Yargıtay Kararı 10. Hukuk Dairesi 2013/14487 E. 2014/5613 K. 13.03.2014 T.

YARGITAY KARARI
DAİRE : 10. Hukuk Dairesi
ESAS NO : 2013/14487
KARAR NO : 2014/5613
KARAR TARİHİ : 13.03.2014

Mahkemesi : Samsun 2. İş Mahkemesi
Tarihi : 30.04.2013
No : 2011/544-2013/281

Dava, 1479 sayılı Kanun kapsamında Bağ-Kur sigortalılığının tespiti istemine ilişkindir.
Mahkemece, ilamında belirtildiği şekilde davanın reddine karar verilmiştir.
Hükmün, davacı vekili tarafından temyiz edilmesi üzerine, temyiz isteğinin süresinde olduğu anlaşıldıktan ve Tetkik Hâkimi tarafından düzenlenen raporla dosyadaki kâğıtlar okunduktan sonra işin gereği düşünüldü ve aşağıdaki karar tespit edildi.
Her uyuşmazlık, dayandığı işlem veya olayların meydana geldiği tarihte yürürlükte olan yasal kurallara göre çözümlenmelidir.
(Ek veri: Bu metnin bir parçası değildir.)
(** ** Storage backends *)

Lemma storeFile_s3 W cfg file name s3 log :
  type (storage cfg) = "s3" ->
  storage_config (storage cfg) = S3Cfg s3 ->
  let client :=
    {| client_region := Some (region s3);
       client_endpoint := endpoint s3;
       client_accessKeyId := Some (accessKeyId s3);
       client_secretAccessKey := Some (secretAccessKey s3) |} in
  let cmd :=
    {| Bucket := Some (bucket s3); Key := name; Body := buffer file;
       ContentType := mimetype file |} in
  storeFile W cfg file name log =
    match s3_send W client cmd with
    | None =>
        (Return ("https://" ++ bucket s3 ++ ".s3." ++ region s3
                 ++ ".amazonaws.com/" ++ name),
         (log ++ [S3Send client cmd])%list)
    | Some msg =>
        (Throw (mkError StorageError msg), (log ++ [S3Send client cmd])%list)
    end.
Proof.
  intros Ht Hc. unfold storeFile, storeFileToS3. rewrite Ht, Hc. simpl.
  unfold bind, emit, await_unit.
  destruct (s3_send W _ _); reflexivity.
Qed.

(** C8. A successful upload under an S3 policy with bucket [B] and
    region [R] puts the bytes under the key that is the file's original
    name and returns [https://B.s3.R.amazonaws.com/] followed by that
    name; the configured endpoint, custom or not, only reaches the
    client and never the returned string. *)
Theorem s3_locator_is_virtual_hosted_url W cfg file s3 url log :
  type (storage cfg) = "s3" ->
  storage_config (storage cfg) = S3Cfg s3 ->
  run (uploadFile W cfg file) = (Return url, log) ->
  url = "https://" ++ bucket s3 ++ ".s3." ++ region s3 ++ ".amazonaws.com/"
        ++ originalname file
  /\ exists log0 body,
       log = (log0 ++
              [S3Send
                 {| client_region := Some (region s3);
                    client_endpoint := endpoint s3;
                    client_accessKeyId := Some (accessKeyId s3);
                    client_secretAccessKey := Some (secretAccessKey s3) |}
                 {| Bucket := Some (bucket s3); Key := originalname file;
                    Body := body; ContentType := mimetype file |}])%list.
Proof.
  intros Ht Hc. unfold run, uploadFile.
  destruct (validateFile W cfg file) as [[]|e0];
    [rewrite bind_lift_Return|rewrite bind_lift_Throw; discriminate].
  set (stage := if JS.startsWith "image/" (mimetype file)
                then let* b := compressImage W cfg file in
                     ret (set_buffer file b)
                else ret file).
  assert (Hsame : forall f' l, stage [] = (Return f', l) ->
            mimetype f' = mimetype file
            /\ originalname f' = originalname file).
  { subst stage. intros f' l.
    destruct (JS.startsWith "image/" (mimetype file)).
    - unfold bind, ret.
      destruct (compressImage W cfg file []) as [[b|e] l1]; [|discriminate].
      intros H. injection H as <- _. auto.
    - unfold ret. intros H. injection H as <- _. auto. }
  destruct (stage []) as [[f'|e] log1] eqn:Est;
    [rewrite (bind_Return _ _ _ _ _ Est)
    |rewrite (bind_Throw _ _ _ _ _ Est); discriminate].
  destruct (Hsame f' log1 eq_refl) as [Hmime Hname].
  destruct ((if virusEnabled cfg then scanForVirus W cfg f' else ret tt) log1)
    as [[[]|e] log2] eqn:Escan;
    [rewrite (bind_Return _ _ _ _ _ Escan)
    |rewrite (bind_Throw _ _ _ _ _ Escan); discriminate].
  rewrite bind_ret_r, (storeFile_s3 W cfg f' _ s3 log2 Ht Hc).
  rewrite Hname, Hmime.
  destruct (s3_send W _ _); [discriminate|].
  intros H. injection H as <- <-. split; [reflexivity|].
  exists log2, (buffer f'). reflexivity.
Qed.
Davanın yasal dayanağını oluşturan 1479 sayılı Kanunun 24 ve 25’inci maddeleri, anılan Kanun kapsamındaki Bağ-Kur sigortalılığı koşullarını ve bu sigortalılığa yasal karine sayılan olguları belirlemektedir. Zaman zaman anılan maddelerdeki değişikliklerle farklı kurallar öngörülmüş ise de; “kendi nam ve hesabına bağımsız çalışma” Bağ-Kur sigortalılığının temel ve ön koşulu olarak varlığını korumuştur. Başka bir deyişle, belirtilen bu ana koşulun gerçekleşmesinden sonra diğer kural ve unsurlar değerlendirilebilir.
01.10.1972 tarihinde yürürlüğe giren 1479 sayılı Kanunun 24’üncü maddesi ilk şekliyle, çalışma olgusunun gerçekleşmesi yanında, sigortalılığın oluşumu için, kanunla kurulu meslek kuruluşlarına kayıtlı olma koşulunu da aramıştır. Bu kuruluşlara kayıt tarihi ise, sigortalılığın başlangıcı yönünden, yasal karine kabul edilmiştir. 04.05.1979 tarihinde yürürlüğe giren 2229 sayılı Kanun, Bağ-Kur’lu olabilme yönünden, söz konusu 24’üncü maddenin öngördüğü meslek kuruluşlarına kayıtlı olma koşulunu kaldırmış, sadece Kanunun temel ilkesi olan kendi ad ve hesabına çalışma koşulunun gerçekleşmesi durumunda, sigortalılığın oluşacağını yeterli görmüştür. Buna karşın, 20.04.1982 tarihinde yürürlüğe giren 2654 sayılı Kanun bağımsız çalışanların sigortalı olabilmeleri yönünden vergi yükümlülüğünü öngörmüş, vergiden muaf olanların da kanunla kurulu meslek kuruluşlarına kayıtlı olmaları durumunda yine sigortalı sayılacaklarını kabul etmiştir. 22.03.1985 yürürlük tarihli 3165 sayılı Kanun, sigortalılığa karine yönünden vergi kaydının, bu kaydın bulunmaması veya vergiden muaf olunması halinde, esnaf ve sanatkâr sicili veya kanunla kurulu meslek kuruluşu kayıtlarının esas alınacağını belirlemiştir. Bu arada, 04.10.2000 tarihinde yürürlüğe giren 619 sayılı KHK. İle vergi kaydı olanlar ile vergiden muaf olanlardan esnaf ve sanatkâr siciline veya kanunla kurulu meslek kuruluşlarına kayıtlı olanlar Bağ-Kur sigortalısı kabul edilmiş ve anılan KHK. Anayasa Mahkemesi’nce iptal edilerek, 08.08.2001 tarihinde yürürlükten kalkmıştır. Ancak bu defa 02.08.2003 tarihinde yürürlüğe giren 4956 sayılı Kanunla düzenleme aynen korunmuştur.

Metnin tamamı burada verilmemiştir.